◆ Work task ◆
Each line of the listing below must be returned exactly.

[Study material — start]

(** ** The self-test of the script, but its last case, which renders the chart *)
Definition webhook_doc (kind name hook fp : string) (client : list (string * val)) : val :=
  VDict [("apiVersion", VStr "admissionregistration.k8s.io/v1"); ("kind", VStr kind);
         ("metadata", str_dict [("name", name)]);
         ("webhooks", VList [VDict [("name", VStr hook); ("failurePolicy", VStr fp); ("clientConfig", VDict client)]])].
Definition svc_client (name : string) (port : list (string * val)) : list (string * val) :=
  [("service", VDict ([("name", VStr name); ("namespace", VStr "gibson")] ++ port ++ [("path", VStr "/validate")]))].
Definition FIXTURE : list val :=
  [webhook_doc "ValidatingWebhookConfiguration" "probed" "a.example.io" "Fail" (svc_client "a-svc" [("port", VInt 443)]);
   webhook_doc "ValidatingWebhookConfiguration" "unprobed" "b.example.io" "Fail" (svc_client "b-svc" []);
   webhook_doc "MutatingWebhookConfiguration" "urlbacked" "c.example.io" "Fail"
     [("url", VStr "https://elsewhere.example/mutate")];
   webhook_doc "ValidatingWebhookConfiguration" "open" "d.example.io" "Ignore" (svc_client "d-svc" [])].
Definition SPIRE_FIXTURE (fp : string) : list val :=
  [webhook_doc "ValidatingWebhookConfiguration" "spire-controller-manager-webhook" "vclusterspiffeid.kb.io" fp
     (svc_client "spire-webhook" [])].
Definition REACH_FIXTURE (labels : list (string * string)) (target : Z) : list val :=
  [VDict [("apiVersion", VStr "batch/v1"); ("kind", VStr "Job"); ("metadata", str_dict [("name", "gibson-webhook-gate")]);
          ("spec", VDict [("template", VDict [("metadata", VDict [("labels", str_dict labels)])])])];
   VDict [("apiVersion", VStr "v1"); ("kind", VStr "Service");
          ("metadata", str_dict [("name", "s-webhook"); ("namespace", "other")]);
          ("spec", VDict [("ports", VList [VDict [("port", VInt 443); ("targetPort", VInt target)]])])];
   VDict [("apiVersion", VStr "cilium.io/v2"); ("kind", VStr "CiliumNetworkPolicy");
          ("metadata", str_dict [("name", "s-operator"); ("namespace", "other")]);
          ("spec", VDict [("ingress", VList [VDict [
             ("fromEndpoints", VList [VDict [("matchLabels", str_dict
                [("k8s:io.kubernetes.pod.namespace", "gibson"); ("app.kubernetes.io/component", "webhook-gate")])]]);
             ("toPorts", VList [VDict [("ports", VList [str_dict [("port", "9443"); ("protocol", "TCP")]])]])]])])]].
Definition gate_labels (egress : bool) : list (string * string) :=
  ("app.kubernetes.io/component", "webhook-gate")
  :: if egress then [("gibson.zeroroot.ai/egress-namespaces", "true")] else [].
Definition REACH_PROBES : list val :=
  [VDict [("config", VStr "s"); ("webhook", VStr "s.example.io"); ("namespace", VStr "other");
          ("service", VStr "s-webhook"); ("port", VInt 443); ("path", VStr "/validate")]].
Definition fixture_probe (config hook service : string) (path : string) : val :=
  VDict [("config", VStr config); ("webhook", VStr hook); ("service", VStr service); ("port", VInt 443);
         ("path", VStr path)].
Definition FIXTURE_PROBES : list val :=
  [fixture_probe "probed" "a.example.io" "a-svc" "/validate"; fixture_probe "gone" "z.example.io" "z" "/"].

Definition selftest_cases : list (result bool) :=
  let gibson := VStr "gibson" in
  let want := ["unprobed/b.example.io (/validate): failurePolicy Fail with no probe";
               "urlbacked/c.example.io: url-backed"; "open/d.example.io: failurePolicy 'Ignore'";
               "probe gone/z.example.io names a webhook"] in
  let listed := ["vclusterspiffeid.kb.io"] in
  let spire := SPIRE_FIXTURE "Ignore" in
  let count n m := got <- m ;; Ok (length (A := string) got =? n) in
  [(got <- judge FIXTURE FIXTURE_PROBES gibson ACCEPTED_IGNORE ;;
    Ok ((length got =? 4) && forallb (λ w, existsb (λ g, startswith g w) got) want));
   (got <- judge (take 1 FIXTURE) [fixture_probe "probed" "a.example.io" "a-svc" "/wrong"] gibson ACCEPTED_IGNORE ;;
    Ok ((length got =? 2) && existsb (contains "dials") got && existsb (contains "no probe") got));
   (seen <- ignored spire ;; got <- judge spire [] gibson listed ;;
    Ok (negb (nonempty got) && negb (nonempty (stale seen listed))));
   count 1 (judge spire [] gibson []);
   (seen <- ignored spire ;; Ok (length (stale seen (listed ++ ["vgone.kb.io"])) =? 1));
   (seen <- ignored (SPIRE_FIXTURE "Fail") ;; Ok (length (stale seen listed) =? 1));
   count 0 (reach (REACH_FIXTURE (gate_labels true) 9443) REACH_PROBES gibson);
   count 1 (reach (REACH_FIXTURE (gate_labels false) 9443) REACH_PROBES gibson);
   count 1 (reach (take 2 (REACH_FIXTURE (gate_labels true) 9443)) REACH_PROBES gibson);
   count 1 (reach (REACH_FIXTURE (gate_labels true) 8443) REACH_PROBES gibson)].
Definition selftest : result Z :=
  oks <- mapR id selftest_cases ;; Ok (if forallb id oks then 0 else 1)%Z.

Lemma webhooks_selftest : selftest = Ok 0%Z.
Proof. vm_compute. reflexivity. Qed.

(** ** What the guard promises *)

(** *** Each webhook *)

(** The probe [p] proves the webhook [name] of the configuration [cfg]: it
    dials the address [a] that the API server dials. *)
Definition proves (release_ns : val) (cfg name : val) (a : dial) (p : val) : Prop :=
  ∃ b, dial_of "service" release_ns p = Ok b ∧ dial_eqb a b = true ∧
    py_eq cfg (fld p "config") = true ∧ py_eq name (fld p "webhook") = true.

Lemma judge_probe_proves release_ns hooks p bad l c w a :
  judge_probe release_ns hooks p = Ok (bad, l) → (c, w, a) ∈ l →
  c = fld p "config" ∧ w = fld p "webhook" ∧ dial_of "service" release_ns p = Ok a.
Proof.
  unfold judge_probe. intros (pc & ->%get_Ok & H)%bind_Ok Hin.
  apply bind_Ok in H as (pw & ->%get_Ok & H). apply bind_Ok in H as (b & Hb & H).
  destruct (nonempty _); cbn [negb] in H; [|injection H as <- <-; by apply elem_of_nil in Hin].
  apply bind_Ok in H as (known & _ & H). apply bind_Ok in H as (b' & Hb' & H).
  unfold hash_dial in Hb'. destruct b as [[[s n] q] t]. destruct (_ && _) in Hb'; [injection Hb' as <-|done].
  destruct (existsb _ known); cbn [negb] in H.
  - destruct (_ && _) in H; [|done]. injection H as <- <-. apply list_elem_of_singleton in Hin.
    by injection Hin as -> -> ->.
  - apply bind_Ok in H as (srt & _ & H). injection H as <- <-. by apply elem_of_nil in Hin.
Qed.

[Study material — finish]

◆ Output of the task ◆
(** ** The self-test of the script, but its last case, which renders the chart *)
Definition webhook_doc (kind name hook fp : string) (client : list (string * val)) : val :=
  VDict [("apiVersion", VStr "admissionregistration.k8s.io/v1"); ("kind", VStr kind);
         ("metadata", str_dict [("name", name)]);
         ("webhooks", VList [VDict [("name", VStr hook); ("failurePolicy", VStr fp); ("clientConfig", VDict client)]])].
Definition svc_client (name : string) (port : list (string * val)) : list (string * val) :=
  [("service", VDict ([("name", VStr name); ("namespace", VStr "gibson")] ++ port ++ [("path", VStr "/validate")]))].
Definition FIXTURE : list val :=
  [webhook_doc "ValidatingWebhookConfiguration" "probed" "a.example.io" "Fail" (svc_client "a-svc" [("port", VInt 443)]);
   webhook_doc "ValidatingWebhookConfiguration" "unprobed" "b.example.io" "Fail" (svc_client "b-svc" []);
   webhook_doc "MutatingWebhookConfiguration" "urlbacked" "c.example.io" "Fail"
     [("url", VStr "https://elsewhere.example/mutate")];
   webhook_doc "ValidatingWebhookConfiguration" "open" "d.example.io" "Ignore" (svc_client "d-svc" [])].
Definition SPIRE_FIXTURE (fp : string) : list val :=
  [webhook_doc "ValidatingWebhookConfiguration" "spire-controller-manager-webhook" "vclusterspiffeid.kb.io" fp
     (svc_client "spire-webhook" [])].
Definition REACH_FIXTURE (labels : list (string * string)) (target : Z) : list val :=
  [VDict [("apiVersion", VStr "batch/v1"); ("kind", VStr "Job"); ("metadata", str_dict [("name", "gibson-webhook-gate")]);
          ("spec", VDict [("template", VDict [("metadata", VDict [("labels", str_dict labels)])])])];
   VDict [("apiVersion", VStr "v1"); ("kind", VStr "Service");
          ("metadata", str_dict [("name", "s-webhook"); ("namespace", "other")]);
          ("spec", VDict [("ports", VList [VDict [("port", VInt 443); ("targetPort", VInt target)]])])];
   VDict [("apiVersion", VStr "cilium.io/v2"); ("kind", VStr "CiliumNetworkPolicy");
          ("metadata", str_dict [("name", "s-operator"); ("namespace", "other")]);
          ("spec", VDict [("ingress", VList [VDict [
             ("fromEndpoints", VList [VDict [("matchLabels", str_dict
                [("k8s:io.kubernetes.pod.namespace", "gibson"); ("app.kubernetes.io/component", "webhook-gate")])]]);
             ("toPorts", VList [VDict [("ports", VList [str_dict [("port", "9443"); ("protocol", "TCP")]])]])]])])]].
Definition gate_labels (egress : bool) : list (string * string) :=
  ("app.kubernetes.io/component", "webhook-gate")
  :: if egress then [("gibson.zeroroot.ai/egress-namespaces", "true")] else [].
Definition REACH_PROBES : list val :=
  [VDict [("config", VStr "s"); ("webhook", VStr "s.example.io"); ("namespace", VStr "other");
          ("service", VStr "s-webhook"); ("port", VInt 443); ("path", VStr "/validate")]].
Definition fixture_probe (config hook service : string) (path : string) : val :=
  VDict [("config", VStr config); ("webhook", VStr hook); ("service", VStr service); ("port", VInt 443);
         ("path", VStr path)].
Definition FIXTURE_PROBES : list val :=
  [fixture_probe "probed" "a.example.io" "a-svc" "/validate"; fixture_probe "gone" "z.example.io" "z" "/"].

Definition selftest_cases : list (result bool) :=
  let gibson := VStr "gibson" in
  let want := ["unprobed/b.example.io (/validate): failurePolicy Fail with no probe";
               "urlbacked/c.example.io: url-backed"; "open/d.example.io: failurePolicy 'Ignore'";
               "probe gone/z.example.io names a webhook"] in
  let listed := ["vclusterspiffeid.kb.io"] in
  let spire := SPIRE_FIXTURE "Ignore" in
  let count n m := got <- m ;; Ok (length (A := string) got =? n) in
  [(got <- judge FIXTURE FIXTURE_PROBES gibson ACCEPTED_IGNORE ;;
    Ok ((length got =? 4) && forallb (λ w, existsb (λ g, startswith g w) got) want));
   (got <- judge (take 1 FIXTURE) [fixture_probe "probed" "a.example.io" "a-svc" "/wrong"] gibson ACCEPTED_IGNORE ;;
    Ok ((length got =? 2) && existsb (contains "dials") got && existsb (contains "no probe") got));
   (seen <- ignored spire ;; got <- judge spire [] gibson listed ;;
    Ok (negb (nonempty got) && negb (nonempty (stale seen listed))));
   count 1 (judge spire [] gibson []);
   (seen <- ignored spire ;; Ok (length (stale seen (listed ++ ["vgone.kb.io"])) =? 1));
   (seen <- ignored (SPIRE_FIXTURE "Fail") ;; Ok (length (stale seen listed) =? 1));
   count 0 (reach (REACH_FIXTURE (gate_labels true) 9443) REACH_PROBES gibson);
   count 1 (reach (REACH_FIXTURE (gate_labels false) 9443) REACH_PROBES gibson);
   count 1 (reach (take 2 (REACH_FIXTURE (gate_labels true) 9443)) REACH_PROBES gibson);
   count 1 (reach (REACH_FIXTURE (gate_labels true) 8443) REACH_PROBES gibson)].
Definition selftest : result Z :=
  oks <- mapR id selftest_cases ;; Ok (if forallb id oks then 0 else 1)%Z.

Lemma webhooks_selftest : selftest = Ok 0%Z.
Proof. vm_compute. reflexivity. Qed.

(** ** What the guard promises *)

(** *** Each webhook *)

(** The probe [p] proves the webhook [name] of the configuration [cfg]: it
    dials the address [a] that the API server dials. *)
Definition proves (release_ns : val) (cfg name : val) (a : dial) (p : val) : Prop :=
  ∃ b, dial_of "service" release_ns p = Ok b ∧ dial_eqb a b = true ∧
    py_eq cfg (fld p "config") = true ∧ py_eq name (fld p "webhook") = true.

Lemma judge_probe_proves release_ns hooks p bad l c w a :
  judge_probe release_ns hooks p = Ok (bad, l) → (c, w, a) ∈ l →
  c = fld p "config" ∧ w = fld p "webhook" ∧ dial_of "service" release_ns p = Ok a.
Proof.
  unfold judge_probe. intros (pc & ->%get_Ok & H)%bind_Ok Hin.
  apply bind_Ok in H as (pw & ->%get_Ok & H). apply bind_Ok in H as (b & Hb & H).
  destruct (nonempty _); cbn [negb] in H; [|injection H as <- <-; by apply elem_of_nil in Hin].
  apply bind_Ok in H as (known & _ & H). apply bind_Ok in H as (b' & Hb' & H).
  unfold hash_dial in Hb'. destruct b as [[[s n] q] t]. destruct (_ && _) in Hb'; [injection Hb' as <-|done].
  destruct (existsb _ known); cbn [negb] in H.
  - destruct (_ && _) in H; [|done]. injection H as <- <-. apply list_elem_of_singleton in Hin.
    by injection Hin as -> -> ->.
  - apply bind_Ok in H as (srt & _ & H). injection H as <- <-. by apply elem_of_nil in Hin.
Qed.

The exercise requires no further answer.